Não é de admirar, portanto, que, em menos de três anos, tenhamos visto queimar dois dos nossos maiores acervos da memória cultural: o Museu Nacional, no Rio de Janeiro, em 2 de setembro de 2018, e um galpão da Cinemateca Nacional, em São Paulo, no dia 29 de julho último. Não se trata de fatalidade – trata-se de desprezo mesmo. Um desprezo por tudo que nos colocaria com o nariz para fora da barbárie. Não é à toa que elegemos – sim, querido (a) leitor (a), nós, coletiva e democraticamente – esse ser abjeto na presidência da República, que representa o que há de mais vil e torpe num ser humano.

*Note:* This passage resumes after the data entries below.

(* ===== verification/FileTable.v ===== *)
(** The table of open files, [src/fdTable/globalFileTable.c], and the state of
    the whole program: the inode cache over the disk, and this table. *)

From S2P Require Export Namei.

(** * Error numbers of Linux, and flags *)

Definition ENOENT : Z := 2.
Definition EBADF : Z := 9.
Definition EACCES : Z := 13.
Definition ENOTDIR : Z := 20.
Definition EISDIR : Z := 21.
Definition ENFILE : Z := 23.
Definition ENOTEMPTY : Z := 39.
Definition O_RDONLY : Z := 0.
Definition O_APPEND : Z := 1024.

(** [a && b] on integers. *)
Definition c_and (a b : Z) : bool := negb (a =? 0) && negb (b =? 0).

(** * Entries *)

(** [inode] points to the inode of a node. *)
Record fileTableEntry : Type := FileTableEntry {
  fte_inode : option nat;
  fte_pid : Z;
  fte_flags : Z;
  fte_offset : Z;
  validEntry : bool
}.

(** Static storage. *)
Definition zero_fte : fileTableEntry := FileTableEntry None 0 0 0 false.

Definition fte_set_valid (b : bool) (e : fileTableEntry) : fileTableEntry :=
  FileTableEntry (fte_inode e) (fte_pid e) (fte_flags e) (fte_offset e) b.
Definition fte_set_offset (v : Z) (e : fileTableEntry) : fileTableEntry :=
  FileTableEntry (fte_inode e) (fte_pid e) (fte_flags e) v (validEntry e).

(** What FUSE passes: the caller, and the open file. *)
Record fuse_context : Type := FuseContext { fc_pid : Z; fc_uid : Z; fc_gid : Z }.
Record fuse_file_info : Type := FuseFileInfo { fi_flags : Z; fi_fh : Z }.

Section file_table.
Context `{Host}.

Record fstate : Type := FState {
  cache : istate;
  fileTable : list fileTableEntry
}.

Definition set_cache (c : istate) (s : fstate) : fstate := FState c (fileTable s).
Definition set_table (t : list fileTableEntry) (s : fstate) : fstate := FState (cache s) t.

Definition FM (A : Type) : Type := M fstate A.

Definition on_cache {A} (m : IM A) : FM A := zoom cache set_cache m.

(** The entry at a pointer into the table, and an assignment to it. *)
Definition get_entry (fd : nat) : FM fileTableEntry :=
  let* s := get in
  match fileTable s !! fd with Some e => ret e | None => undefined OutOfBounds end.
Definition put_entry_at (fd : nat) (e : fileTableEntry) : FM unit :=
  modify (fun s => set_table (<[fd := e]> (fileTable s)) s).

(** * [globalFileTable.c] *)

(** The loop clears the flag of every entry. *)
Definition initGlobalFileTable : FM unit :=
  modify (fun s => set_table (fte_set_valid false <$> fileTable s) s).

Definition initFdTableEntry (inode : option nat) (pid flags offset : Z) : fileTableEntry :=
  FileTableEntry inode pid flags offset true.

(** The first free entry from [counter] on. *)
Fixpoint free_entry (l : list fileTableEntry) (counter : nat) : option nat :=
  match l with
  | [] => None
  | e :: l => if validEntry e then free_entry l (S counter) else Some counter
  end.

Definition createAndGetFileDescriptor (pid : Z) (inode : option nat) (flags offset : Z) : FM Z :=
  let* s := get in
  match free_entry (fileTable s) 0 with
  | Some counter =>
      put_entry_at counter (initFdTableEntry inode pid flags offset) ;;;
      ret (Z.of_nat counter)
  | None => ret (- ENFILE)
  end.

(** The index of the entry, or the error; a negative [fd] points in front of
    the table. *)
Definition getFileDescriptor (pid fd : Z) : FM (Z + nat) :=
  if MAX_FILE_DESCRIPTORS <=? fd then ret (inl (- EBADF))
  else if fd <? 0 then undefined OutOfBounds
  else
    let* entry := get_entry (Z.to_nat fd) in
    if negb (validEntry entry) then ret (inl (- EBADF)) else ret (inr (Z.to_nat fd)).

End file_table.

O Museu Nacional, fundado em 1818, por Dom João VI, possuía o mais importante acervo de história natural da América Latina, com 20 milhões de itens, com ênfase em paleontologia, antropologia, geologia, zoologia, arqueologia e etnologia biológica. A instituição possuía uma das mais importantes coleções de fósseis de dinossauros do mundo, múmias andinas e egípcias e outros artefatos importantes – tudo queimou, junto com os 537 mil livros da Coleção Francisco Keller… Já no galpão da Cinemateca Nacional estavam guardadas cerca de quatro toneladas de documentos sobre políticas públicas de cinema no Brasil, além de películas e arquivos…

Ateando fogo caçamos indígenas e ateando fogo combatemos os quilombos – essa ideia está tão arraigada em nossa memória coletiva que continuamos, em pleno século 21, ateando fogo em indígenas e sem teto que a sociedade empurra para as ruas. Colocamos fogo nos documentos que nos exibiam as páginas vergonhosas da escravidão, colocamos fogo nas comunidades para facilitar a especulação imobiliária, colocamos fogo nas florestas, queimando flora e fauna, para ampliar as fronteiras agrícolas…

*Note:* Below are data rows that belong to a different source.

(** [createFile] on a file system in a valid state. *)
Lemma createFile_spec t s F Q l dir file p dp j num tl e mode ctx :
  t = T_REGULAR \/ t = T_DIRECTORY -> fs_ok s F Q l -> few_refs s Q -> (2 <= length F)%nat ->
  c_string (dir ++ file) -> last dir = Some slash -> slash ∉ file -> (0 < length file <= 61)%nat ->
  walks s Q 0 (path_names dir) (Some p) -> inode_view s Q p dp -> S_ISDIR (file_mode dp) = true ->
  find_entry file (dir_list (ds s) (dir_of dp)) = None -> root_idle s Q p dp ->
  room l (size dp) 64 -> (8 <= length l)%nat -> free_number s Q j num tl e -> num < 65535 ->
  is_u32 mode -> is_u32 (fc_uid ctx) -> is_u32 (fc_gid ctx) ->
  S_ISDIR (made_mode t mode) = bool_decide (t = T_DIRECTORY) -> names_readable t (dir ++ file) ->
  wp (createFile (dir ++ file) t mode ctx) s (fun v s' => v = 0 /\ exists F' Q' l' dn,
    fs_ok s' F' Q' l' /\ inode_view s' Q' num dn /\
    new_inode t (made_mode t mode) (fc_uid ctx) (fc_gid ctx) num dn /\
    dir_list (ds s') (dir_of dn) = first_entries t num p /\
    walks s' Q' 0 (path_names (dir ++ file)) (Some num) /\
    (forall nms m, walks s Q 0 nms (Some m) -> walks s' Q' 0 nms (Some m)) /\
    (forall m d, inode_num m -> m <> p -> m <> num -> inode_view s Q m d ->
       inode_view s' Q' m d /\ same_contents (ds s) (ds s') d) /\
    (forall m c, refs s Q m c -> refs s' Q' m c)).
Proof.
  intros Ht Hfs Hfew HF Hpath Hdir Hfile Hlen Hw Hv Hd Hno Hidle Hroom Hl8 Hf Hnum Hm Hu Hg Hkind Hrd.
  eapply wp_mono; [by eapply createFile_created; try done; lia|].
  intros v s' (-> & F' & Q' & l' & dn & dp' & Hlp & Hnew & Hcr & _ & Hr & _). split; [done|].
  assert (inode_num 0) as H0n by done.
  destruct (walks_num _ _ _ _ _ _ _ (fs_tree _ _ _ _ Hfs) H0n ltac:(lia) Hw eq_refl) as [Hp' Hp].
  pose proof Hf as (_ & Hz & _ & Hn & Hvn & Hln & _). pose proof Hpath as [_ Hcf]%Forall_app.
  exists F', Q', l', dn. split_and!.
  - eapply (created_fs_ok t s); try done. lia.
  - by destruct Hcr.
  - done.
  - by destruct Hcr.
  - eapply (created_walks t s); try done; [lia|].
    intros ->. cbn in Hlen. lia.
  - intros nms m. by eapply (created_keeps_walks t s).
  - by destruct Hcr.
  - done.
Qed.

A barbárie usa o fogo para impor a barbárie.

Luz na escuridão
Maria Carpi, poeta:

“No início da pandemia, após ter escrito uma Carta aos netos, publicada no jornal Zero Hora, tive a necessidade de ir mais além e escrever um livro infantojuvenil: O Quebra-galho e o Faz de Conta, publicado pela Ar do Tempo. Já dispunha das duas alegorias dos nomes de que empregamos no dia a dia, representando assim a Prosa e a Poesia da existência. A Prosa é tudo o que fazemos, enquanto a Poesia são os nossos sonhos que, na escrita, fazem a transferência de sentido com as figuras de linguagem, especialmente as metáforas. Acredito que não há a distinção entre poesia para adultos e poesia para criança. A infância de cada pessoa é o espaço onírico da poesia. É o baú onde guardamos as melhores lembranças do brinquedo. O livro das páginas não escritas da imaginação e criatividade infantis. Comecei por situar os dois irmãos em uma aldeia a beira de um rio, onde o prosaico e o poético pudessem dialogar (seria a Macondo de García Márquez, um sítio da invenção criadora), pois, para a vida ser plena, temos de inserir poesia em nosso cotidiano, na prosa da existência. Percebi que, após ter escrito o texto – como não há distinção entre poesia para adultos e poesia para crianças – esse livro é também para os leitores de todas as idades”.

Parachoque de caminhão
“Estamos cercados de vulgaridade e inevitavelmente sufocamos todos os dias em burrice.”
Thomas Bernhardt (1931-1989)

Antologia pessoal da poesia brasileira
Dora Ferreira da Silva
(Conchas, SP, 1918 – São Paulo, SP, 2006)

Cidade

Aqui se cava um túnel:
Poço sem água, serpente do vazio.
Passos na terra negra.
Homens golpeiam, dorso arqueado,
Braços de veias túmidas.
O mundo se aperta, a vida engorda,
muito. A erva insiste nas frestas,
no capim nascem estrelas de ouro.
Dois velhos serram um tronco,
Longo trabalho, um de cada lado.
No espaço, a mesma lua, magro perfil.
Gente rente ao chão, tristeza nos farrapos.
Faróis ferem a tarde que se abate.
Iminente a noite e as frias luzes
de tantas possíveis palavras.
Silêncio: muda é a melancolia e sua ronda.

(Poesia reunida, 1999)

Luiz Ruffato

Publicou diversos livros, entre eles Inferno provisório, De mim já nem se lembra, Flores artificiais, Estive em Lisboa e lembrei de você, Eles eram muitos cavalos, A cidade dorme e O verão tardio, todos lançados pela Companhia das Letras. Suas obras ganharam os prêmios APCA, Jabuti, Machado de Assis e Casa de las Américas, e foram publicadas em quinze países. Em 2016, foi agraciado com o prêmio Hermann Hesse, na Alemanha. O antigo futuro é o seu mais recente romance. Atualmente, vive em Cataguases (MG).